According to the latest data, nearly 23% of Americans used telehealth recently, compared with 21% during the same period last year. New Jersey is among the top 10 states with the most number of patients participating in health visits over the phone or by video.
“Better cooperation between emergency services and providers will increase patient safety for those who prefer virtual medical visits,” Munoz (R-Union) said. “Everyone from psychologists to primary care physicians quickly pivoted to telehealth to protect patients from Covid-19 during the public health emergency, but virtual visits remain a popular choice for many patients. It is inevitable providers delivering telehealth will encounter more crisis situations where patients need immediate in-person, life-saving care. Planning for such emergencies is vital to improving care.”

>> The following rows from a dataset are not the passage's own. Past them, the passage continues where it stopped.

Lemma probe_virt_queues_registered fuel (s : driver) :
  _bar1 s = true ->
  0 <= _num_queues s ->
  max_virtqueues_nr hh <= 2 ^ 16 ->
  (Z.to_nat (max_virtqueues_nr hh) <= length (_queues s))%nat ->
  registered s ->
  match probe_virt_queues hh ncpus alloc_paddr fuel s with
  | Done _ s' => registered s'
  | _ => True
  end.
Proof.
  intros Hbar Hn Hmax Hlen R. revert s Hbar Hn Hlen R.
  induction fuel as [|fuel IH]; intros s Hbar Hn Hlen R; [exact I|].
  cbn [probe_virt_queues].
  unfold bind, get, modify, ret, virtio_conf_writew, virtio_conf_readw,
    virtio_conf_writel, Virtio.virtio_conf_write, Virtio.virtio_conf_read.
  destruct (_num_queues s >=? max_virtqueues_nr hh) eqn:Hcap; [exact R|].
  rewrite Z.geb_leb in Hcap. apply Z.leb_gt in Hcap.
  assert (Hm16 : _num_queues s mod 2 ^ 16 = _num_queues s)
    by (apply Z.mod_small; lia).
  assert (Hn1 : (_num_queues s + 1) mod 2 ^ 32 = _num_queues s + 1)
    by (apply Z.mod_small; lia).
  assert (Hidx : (Z.to_nat (_num_queues s) < length (_queues s))%nat) by lia.
  rewrite Hbar. probe_simpl. rewrite ?Hbar, ?Hm16.
  destruct (0 =? host_queue_num (_dev s) (_num_queues s) mod 2 ^ 16) eqn:Hq.
  { eapply registered_frame with (s := s) (v := 0) (q := None); eauto. }
  apply Z.eqb_neq in Hq.
  assert (Htail : forall st : driver,
            _bar1 st = true -> registered st ->
            _num_queues st = (_num_queues s + 1) mod 2 ^ 32 ->
            length (_queues st) = length (_queues s) ->
            match (if (_num_queues s + 1) mod 2 ^ 32 >=? 2 * ncpus
                   then fun s1 : driver => Done tt s1
                   else probe_virt_queues hh ncpus alloc_paddr fuel) st with
            | Done _ s' => registered s'
            | _ => True
            end).
  { intros st Hb Rst Hc Hl. destruct (_ >=? 2 * ncpus); [exact Rst|].
    apply IH; auto; lia. }
  probe_simpl.
  set (queue := Vring.new_vring _ _).
  destruct (pci_is_msix (_dev s)) eqn:Hmsix; probe_simpl.
  - set (v := if host_takes_vector (_dev s) (_num_queues s)
              then _num_queues s else 65535).
    assert (Hv : upd (h_vector s) (_num_queues s) v (_num_queues s) = v)
      by (unfold upd; now rewrite Z.eqb_refl).
    rewrite Hv.
    destruct (v mod 2 ^ 16 =? _num_queues s) eqn:Hb; cbn [negb].
    + apply Z.eqb_eq in Hb.
      assert (Hvn : v = _num_queues s).
      { rewrite <- Hb. symmetry. apply Z.mod_small.
        unfold v. destruct (host_takes_vector _ _); lia. }
      probe_simpl. apply Htail; try reflexivity.
      * eapply registered_step with (s := s) (v := v); eauto; try reflexivity; lia.
      * probe_simpl. now rewrite length_insert.
    + eapply registered_frame with (s := s) (v := v) (q := Some queue);
        eauto; reflexivity.
  - apply Htail; try reflexivity.
    + eapply registered_step with (s := s) (v := 0); eauto; try reflexivity; lia.
    + probe_simpl. now rewrite length_insert.
Qed.

End ProbeRegisters.

(** X1. The queues [probe_virt_queues] counts can be fetched: started on a
    driver with no queue yet, it leaves, for every index below
    [_num_queues], a ring of the size the host reported for that index in
    [get_virt_queue], the ring's page frame number in the host's register
    for that queue and, with MSI-X, the vector equal to the index; above
    [_num_queues], [get_virt_queue] answers null. *)
Theorem probe_then_get_virt_queue
    {cookie : Type} (hh : Virtio.virtio_hh) (ncpus : Z) (alloc_paddr : Z -> Z)
    (fuel : nat) (s s' : Virtio.virtio_driver cookie) :
  Virtio._bar1 s = true ->
  Virtio._num_queues s = 0%Z ->
  (Virtio.max_virtqueues_nr hh <= 2 ^ 16)%Z ->
  (Z.to_nat (Virtio.max_virtqueues_nr hh) <= length (Virtio._queues s))%nat ->
  Virtio.probe_virt_queues hh ncpus alloc_paddr fuel s = Virtio.Done tt s' ->
  forall idx : Z,
    ((0 <= idx < Virtio._num_queues s')%Z ->
       let qsize := (Virtio.host_queue_num (Virtio._dev s) idx mod 2 ^ 16)%Z in
       qsize <> 0%Z /\
       Virtio.get_virt_queue idx s'
         = Some (Vring.new_vring (Z.to_nat qsize) (alloc_paddr idx)) /\
       Virtio.h_pfn s' idx
         = (Z.shiftr (alloc_paddr idx) (Virtio.VIRTIO_PCI_QUEUE_ADDR_SHIFT hh)
            mod 2 ^ 32)%Z /\
       (Virtio.pci_is_msix (Virtio._dev s) = true -> Virtio.h_vector s' idx = idx)) /\
    ((Virtio._num_queues s' <= idx)%Z -> Virtio.get_virt_queue idx s' = None).
Proof.
  intros Hbar Hn Hmax Hlen Hp idx.
  pose proof (probe_virt_queues_registered hh ncpus alloc_paddr fuel s Hbar
                ltac:(lia) Hmax Hlen) as R.
  pose proof (probe_virt_queues_quiet hh ncpus alloc_paddr fuel s Hbar
                ltac:(lia) ltac:(lia)) as Q.
  rewrite Hp in R, Q. destruct Q as (_ & _ & Hd & _).
  split.
  - intros Hidx.
    assert (Rs : VirtioExt.registered hh alloc_paddr s)
      by (intros i Hi; rewrite Hn in Hi; lia).
    destruct (R Rs idx Hidx) as (R1 & R2 & R3 & R4).
    cbn zeta in R1, R2. rewrite Hd in R1, R2, R4. cbn zeta. split_and!; auto.
    unfold Virtio.get_virt_queue.
    replace (idx >=? Virtio._num_queues s')%Z with false
      by (symmetry; rewrite Z.geb_leb; apply Z.leb_gt; lia).
    now rewrite R2.
  - intros Hidx. unfold Virtio.get_virt_queue.
    replace (idx >=? Virtio._num_queues s')%Z with true
      by (symmetry; rewrite Z.geb_leb; apply Z.leb_le; lia).
    reflexivity.
Qed.

Lemma probe_then_get_virt_queue_witness :
  let dev :=
    {| Virtio.pci_parse_ok := true; Virtio.pci_has_bar1 := true;
       Virtio.pci_revision_id := 0; Virtio.pci_device_id := 0x1000;
       Virtio.pci_is_msix := true; Virtio.host_features := 0;
       Virtio.host_queue_num := fun i => if (i <? 2)%Z then 256%Z else 0%Z;
       Virtio.host_takes_vector := fun _ => true |} in
  let alloc := fun i => (0x100000 + 0x10000 * i)%Z in
  let s := Virtio.set_bar1 true (@Virtio.fresh unit Virtio.legacy dev) in
  exists s',
    Virtio.probe_virt_queues Virtio.legacy 4 alloc 65 s = Virtio.Done tt s' /\
    Virtio._num_queues s' = 2%Z /\
    Virtio.get_virt_queue 1 s' = Some (Vring.new_vring 256 0x110000) /\
    Virtio.h_pfn s' 1 = 0x110%Z.
Proof.
  cbv zeta. eexists. split; [vm_compute; reflexivity|].
  split; [reflexivity|].
  match goal with |- context [Virtio.get_virt_queue 1 ?s'] =>
    destruct (@probe_then_get_virt_queue unit Virtio.legacy 4
                (fun i => (0x100000 + 0x10000 * i)%Z) 65
                (Virtio.set_bar1 true (Virtio.fresh Virtio.legacy
                   {| Virtio.pci_parse_ok := true; Virtio.pci_has_bar1 := true;
                      Virtio.pci_revision_id := 0; Virtio.pci_device_id := 0x1000;
                      Virtio.pci_is_msix := true; Virtio.host_features := 0;
                      Virtio.host_queue_num :=
                        fun i => if (i <? 2)%Z then 256%Z else 0%Z;
                      Virtio.host_takes_vector := fun _ => true |}))
                s' eq_refl eq_refl ltac:(vm_compute; discriminate)
                ltac:(vm_compute; lia) ltac:(vm_compute; reflexivity) 1%Z)
      as [H _]
  end.
  destruct H as (_ & H2 & H3 & _); [vm_compute; split; [discriminate|reflexivity]|].
  split; [exact H2 | exact H3].
Defined.
(** C4. Every failure of [makeRequest] is one [SpaceflightApiError]: status
    408 and code TIMEOUT when the 10 second timer fires first and aborts the
    request; the response's status and status text when a response arrives
    with a status outside 200-299; status 0 and code NETWORK_ERROR, with the
    underlying message wrapped, for any other failure of the transport. *)
Theorem makeRequest_failures net :
  (10000 <= Fetch.settles_at net ->
   ApiClient.makeRequest net
   = inl (ThrownApiError {| Errors.message := "Request timeout";
                            Errors.status := Some 408;
                            Errors.code := Some "TIMEOUT" |}))
  /\ (forall response,
        Fetch.settles_at net < 10000 ->
        Fetch.transport net = Fetch.Delivers response ->
        ~ (200 <= Fetch.status response <= 299) ->
        ApiClient.makeRequest net
        = inl (ThrownApiError
                 {| Errors.message := "HTTP error! status: "
                                      +:+ JsString.ofZ (Fetch.status response);
                    Errors.status := Some (Fetch.status response);
                    Errors.code := Some (Fetch.statusText response) |}))
  /\ (forall name msg,
        Fetch.settles_at net < 10000 ->
        Fetch.transport net = Fetch.Breaks name msg ->
        name <> "AbortError" ->
        ApiClient.makeRequest net
        = inl (ThrownApiError {| Errors.message := "Network error: " +:+ msg;
                                 Errors.status := Some 0;
                                 Errors.code := Some "NETWORK_ERROR" |}))
  /\ (forall e, ApiClient.makeRequest net = inl e -> exists a, e = ThrownApiError a).
Proof.
  split; [|split; [|split]].
  - intros Ht. unfold ApiClient.makeRequest, Fetch.await_fetch.
    destruct (Z.ltb_spec (Fetch.settles_at net) 10000); [lia|]. reflexivity.
  - intros response Ht Htr Hok. unfold ApiClient.makeRequest, Fetch.await_fetch.
    destruct (Z.ltb_spec (Fetch.settles_at net) 10000); [|lia].
    rewrite Htr. unfold Fetch.ok.
    destruct (Z.leb_spec 200 (Fetch.status response));
      destruct (Z.leb_spec (Fetch.status response) 299);
      simpl; try reflexivity; lia.
  - intros name msg Ht Htr Hname. unfold ApiClient.makeRequest, Fetch.await_fetch.
    destruct (Z.ltb_spec (Fetch.settles_at net) 10000); [|lia].
    rewrite Htr. by destruct (String.eqb_spec name "AbortError").
  - apply makeRequest_throws_typed.
Qed.
(** ** Open sessions *)

(** *** The local store *)

Lemma latest_some_acc (rows : list Desktop.LocalSession) :
  forall b,
    fold_left
      (fun best r =>
         match best with
         | None => Some r
         | Some b =>
             if Desktop.ls_start_time b <? Desktop.ls_start_time r
             then Some r else Some b
         end) rows (Some b) <> None.
Proof.
  induction rows as [|r rows IH]; intro b; simpl; [discriminate|].
  destruct (Desktop.ls_start_time b <? Desktop.ls_start_time r); apply IH.
Qed.

Lemma latest_none (rows : list Desktop.LocalSession) :
  Desktop.latest rows = None -> rows = [].
Proof.
  destruct rows as [|r rows]; [reflexivity|].
  unfold Desktop.latest. simpl. intro H.
  exfalso. exact (latest_some_acc rows r H).
Qed.

Lemma latest_in_acc (rows : list Desktop.LocalSession) :
  forall b s,
    fold_left
      (fun best r =>
         match best with
         | None => Some r
         | Some b =>
             if Desktop.ls_start_time b <? Desktop.ls_start_time r
             then Some r else Some b
         end) rows (Some b) = Some s ->
    s = b \/ In s rows.
Proof.
  induction rows as [|r rows IH]; intros b s; simpl.
  - intro H. injection H as ->. left. reflexivity.
  - destruct (Desktop.ls_start_time b <? Desktop.ls_start_time r); intro H;
      destruct (IH _ _ H) as [->|I]; auto.
Qed.

Lemma latest_in (rows : list Desktop.LocalSession) (s : Desktop.LocalSession) :
  Desktop.latest rows = Some s -> In s rows.
Proof.
  destruct rows as [|r rows]; [discriminate|].
  unfold Desktop.latest. simpl. intro H.
  destruct (latest_in_acc _ _ _ H) as [->|I]; auto.
Qed.

Lemma select_active_session_none (d : Desktop.Database) :
  Desktop.select_active_session d = None -> Inv.open_sessions d = [].
Proof.
  unfold Desktop.select_active_session, Inv.open_sessions.
  destruct (Desktop.latest _) eqn:L; [discriminate|].
  intros _. apply latest_none. exact L.
Qed.
(** * n8n-nodes-gedcom: parser orchestration and lineage traversal

    A shallow embedding of [lib/gedcom-parser.ts] (encoding detection, the two
    normalizers, the fallback orchestration), of [lib/gedcom-ancestry.ts]
    (generation-bounded breadth-first walks over the family records), of
    [lib/gedcom-finder.ts] (filtering), of [lib/gedcom-generator.ts] (line
    emission) and of [lib/gedcom-name-parser.ts] (name splitting), with the
    properties of the specification and further properties of the code stated
    and proved over it.

    Conventions.
    - A JavaScript string is a [string]; the empty string is the only falsy
      one.  An optional property ([husband?: string], a missing field of an
      [any]-typed record) is an [option]: [None] is [undefined].
    - A [Buffer] is a list of bytes, each an integer in [0, 256).
    - [Map<string, V>] is a [gmap string V]; [Set<string>] keeps insertion
      order (which [Array.from] exposes), so it is a duplicate-free list.
    - A function that can throw returns a [Completion]. *)

From stdpp Require Import base strings list gmap.
From Stdlib Require Import ZArith Lia Ascii.

Local Open Scope string_scope.
Local Open Scope list_scope.
Local Open Scope nat_scope.

(** ** JavaScript values used by the code *)

(** [!s] for a string. *)
Definition falsy (s : string) : bool := bool_decide (s = "").

(** Truthiness of a possibly undefined string ([x && ...], [x || d]). *)
Definition truthy (o : option string) : bool :=
  match o with
  | Some s => negb (falsy s)
  | None => false
  end.

(** [o || d] on a possibly undefined string. *)
Definition orElse (o : option string) (d : string) : string :=
  match o with
  | Some s => if falsy s then d else s
  | None => d
  end.

(** [s.startsWith(p)] *)
Definition startsWith (s p : string) : bool := String.prefix p s.

(** [s.endsWith(p)] *)
Definition endsWith (s p : string) : bool :=
  (String.length p <=? String.length s)%nat
  && bool_decide
       (String.substring (String.length s - String.length p) (String.length p) s = p).

(** Errors: [NodeOperationError] extends [Error] and only sets [name]. *)
Record Exn := mkExn { exn_name : string; message : string }.

Definition NodeOperationError (msg : string) : Exn :=
  {| exn_name := "NodeOperationError"; message := msg |}.

Inductive Completion (A : Type) : Type :=
| Returns (a : A)
| Throws (e : Exn).
Arguments Returns {A} a.
Arguments Throws {A} e.

Definition bind {A B} (c : Completion A) (k : A → Completion B) : Completion B :=
  match c with
  | Returns a => k a
  | Throws e => Throws e
  end.

(** [try { body } catch (error) { handler(error) }] *)
Definition tryCatch {A} (body : Completion A) (handler : Exn → Completion A)
  : Completion A :=
  match body with
  | Returns a => Returns a
  | Throws e => handler e
  end.

#[global] Instance Completion_ret : MRet Completion := λ A a, Returns a.
#[global] Instance Completion_bind : MBind Completion := λ A B k c, bind c k.

(** ** Canonical model

    The interfaces of [lib/gedcom-types.ts], which every class imports. *)

Module ParsedPerson.
(** The [ParsedPerson] interface; [firstName] and [lastName] are optional. *)
Record t := mk {
  id : string;
  name : string;
  firstName : option string;
  lastName : option string;
  birthDate : string;
  deathDate : string;
  famc : list string;
  fams : list string
}.
End ParsedPerson.

Module ParsedFamily.
(** The [ParsedFamily] interface; [husband] and [wife] are optional. *)
Record t := mk {
  id : string;
  husband : option string;
  wife : option string;
  children : list string
}.
End ParsedFamily.

Module Meta.
(** The [ParsedMeta] interface, the type of [meta] in a [ParseResult]. *)
Record t := mk {
  individuals : nat;
  families : nat;
  encodingTag : string
}.
End Meta.

Module ParseResult.
(** The [ParseResult] interface. *)
Record t := mk {
  meta : Meta.t;
  persons : list ParsedPerson.t;
  families : list ParsedFamily.t
}.
End ParseResult.

(** The type of [relation], ['father' | 'mother']. *)
Inductive Relation := father | mother.

Module Edge.
(** The element type of [edges] in the [AncestryResult] interface. *)
Record t := mk {
  parent : string;
  child : string;
  relation : Relation
}.
End Edge.

Module AncestryResult.
(** The [AncestryResult] interface. *)
Record t := mk {
  root : string;
  generations : list (list string);
  nodes : list ParsedPerson.t;
  edges : list Edge.t
}.
End AncestryResult.

(** ** Canonicalization

    The function is written twice in the repository, once in each class. *)

Module GedcomAncestry.
Definition canonicalizeId (id : string) : string :=
  if falsy id then ""
  else if startsWith id "@" && endsWith id "@" then id
  else "@" +:+ id +:+ "@".
End GedcomAncestry.

Module GedcomParser.
Definition canonicalizeId (id : string) : string :=
  if falsy id then ""
  else if startsWith id "@" && endsWith id "@" then id
  else "@" +:+ id +:+ "@".
End GedcomParser.

(** ** Shapes handed over by the two parsing libraries *)

(** Decoded text, as the UTF-16 code units of the JavaScript string. *)
Abbreviation Text := (list Z).
Abbreviation Buffer := (list Z).

(** The record tree of [parse-gedcom]: every node has a [type] tag, an
    optional scalar [value], an optional [data] bag and optional children. *)
Module NodeData.
Record t := mk {
  xref_id : option string;
  pointer : option string
}.
End NodeData.

Module Node.
#[warnings="-register-all"] Inductive t := mk {
  type : string;
  value : option string;
  data : option NodeData.t;
  children : option (list t)
}.
End Node.

(** The object graph of [read-gedcom]. *)
Module ValueBox.
Record t := mk { value : option string }.
End ValueBox.

Module Head.
Record t := mk { characterSet : option ValueBox.t }.
End Head.

Module Event.
Record t := mk { date : option ValueBox.t }.
End Event.

Module NameRecord.
Record t := mk { given : option string; surname : option string }.
End NameRecord.

Module FamilyRef.
Record t := mk { family : option string }.
End FamilyRef.

Module PointerRef.
Record t := mk { pointer : option string }.
End PointerRef.

Module Individual.
Record t := mk {
  name : option (list NameRecord.t);
  birth : option Event.t;
  death : option Event.t;
  familyAsChild : option (list FamilyRef.t);
  familyAsSpouse : option (list FamilyRef.t)
}.
End Individual.

Module FamilyObject.
Record t := mk {
  husband : option PointerRef.t;
  wife : option PointerRef.t;
  children : option (list PointerRef.t)
}.
End FamilyObject.

(** [Object.entries] lists the own properties in order: an association list. *)
Module ReadResult.
Record t := mk {
  head : option Head.t;
  individuals : option (list (string * Individual.t));
  families : option (list (string * FamilyObject.t))
}.
End ReadResult.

Under current law, health care providers engaging in telemedicine or telehealth are to make appropriate referrals for emergency care. This bill (A2193) requires providers to develop and directly coordinate emergency care plans that are tailored to a patient’s location during the telehealth visit. The patient’s name, location, and contact information would be communicated to emergency care providers.
“Today’s technology has allowed people to seek the health care they need from just about anywhere, which is wonderful from an accessibility perspective, but challenging logistically when emergencies arise,” DeFuccio (R-Bergen) said. “Best practices tell us that the standard of care should be the same for in-person appointments as virtual ones. That is what this bill will do. It ensures people in non-medical settings get the same quick attention.”
Several studies have shown the importance of developing protocols that include both written and oral communication for when a patient needs to be handed off to another provider for further treatment. The lawmakers’ bill requires providers to have plans to relay information in both ways when coordinating emergency care during a telehealth appointment.
The Senate companion bill (S606) cleared the Senate Health, Human Services and Senior Citizens Committee unanimously.